* _RECORDED DATA_:
(** What the codec puts out are bytes. *)
Lemma utf8_encode_cp_bytes c b :
  0 <= c <= 0x10FFFF -> Text.utf8_encode_cp c = Some b -> Forall (fun x => 0 <= x < 256) b.
Proof.
  intros Hc. unfold Text.utf8_encode_cp.
  destruct (Z.ltb_spec c 0x80); [intros [= <-]; repeat constructor; lia|].
  destruct (Z.ltb_spec c 0x800).
  { intros [= <-]. pose proof (shiftr_bound c 6 5 ltac:(lia) ltac:(simpl; lia) ltac:(lia)).
    pose proof (land_3F c).
    repeat constructor; apply lor_byte; simpl in *; lia. }
  destruct ((0xD800 <=? c) && (c <=? 0xDFFF)); [discriminate|].
  destruct (Z.ltb_spec c 0x10000).
  { intros [= <-]. pose proof (shiftr_bound c 12 4 ltac:(lia) ltac:(simpl; lia) ltac:(lia)).
    pose proof (land_3F c). pose proof (land_3F (Z.shiftr c 6)).
    repeat constructor; apply lor_byte; simpl in *; lia. }
  intros [= <-]. pose proof (shiftr_bound c 18 3 ltac:(lia) ltac:(simpl; lia) ltac:(lia)).
  pose proof (land_3F c). pose proof (land_3F (Z.shiftr c 6)). pose proof (land_3F (Z.shiftr c 12)).
  repeat constructor; apply lor_byte; simpl in *; lia.
Qed.

Lemma utf8_encode_bytes s : forall bs,
  Text.wf s -> Text.utf8_encode s = Some bs -> Forall (fun x => 0 <= x < 256) bs.
Proof.
  induction s as [|c s IH]; intros bs Hwf H; simpl in H.
  - injection H as <-. constructor.
  - destruct (Text.utf8_encode_cp c) as [b|] eqn:Hc; [|discriminate].
    destruct (Text.utf8_encode s) as [bs'|]; [|discriminate].
    injection H as <-. inversion Hwf; subst.
    apply Forall_app. split; [by eapply utf8_encode_cp_bytes|by apply IH].
Qed.
(** * Market data adapter: ingestion core

    A shallow embedding of [src/market_data_adapter/market_data_adapter.py]
    and [src/market_data_adapter/models.py].

    - Part 1 gives the event model ([models.py]) and the objects of the
      broker feed that the adapter reads.
    - Part 2 gives the three monitors: the polling quote monitor
      ([subscribe_top_of_book.monitor]), the cursor based tick monitor
      ([subscribe_tick_by_tick.monitor_ticks]) and the depth callback
      ([subscribe_order_book.on_depth_update]).
    - Part 3 gives the adapter itself: its state, the feed as an external
      collaborator, and every public operation as a state and exception
      passing function.
    - Part 4 states and proves the properties. *)

From Stdlib Require Import Ascii String.
From stdpp Require Import gmap strings list.

Open Scope Z_scope.

(* ===================================================================== *)
(** * Part 1: data model *)
(* ===================================================================== *)

(** Python exceptions that can travel through the adapter. [FeedError]
    stands for anything the broker library raises. *)
Inductive PyExc :=
| ValueError (msg : string)
| AttributeError (msg : string)
| ValidationError (msg : string)
| FeedError (msg : string).

Inductive LogRecord :=
| info (msg : string)
| warning (msg : string).

#[global] Instance PyExc_eq_dec : EqDecision PyExc.
Proof. solve_decision. Defined.
#[global] Instance LogRecord_eq_dec : EqDecision LogRecord.
Proof. solve_decision. Defined.

(** A call returns, raises, or is left parked on the full queue (what
    happens when it is woken is not followed). *)
Inductive Result (A : Type) :=
| Ok (a : A)
| Raise (e : PyExc)
| Parked.
Arguments Ok {A} a.
Arguments Raise {A} e.
Arguments Parked {A}.

(** [Stock(sym, exchange, currency)] *)
Record Contract := Stock {
  symbol : string;
  exchange : string;
  currency : string }.

#[global] Instance Contract_eq_dec : EqDecision Contract.
Proof. solve_decision. Defined.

* _PROBLEM TO SOLVE_: Go through the records and count every line with the word "Lemma"; the answer is the number alone.

* _RESPONSE TO THE EXERCISE_: 2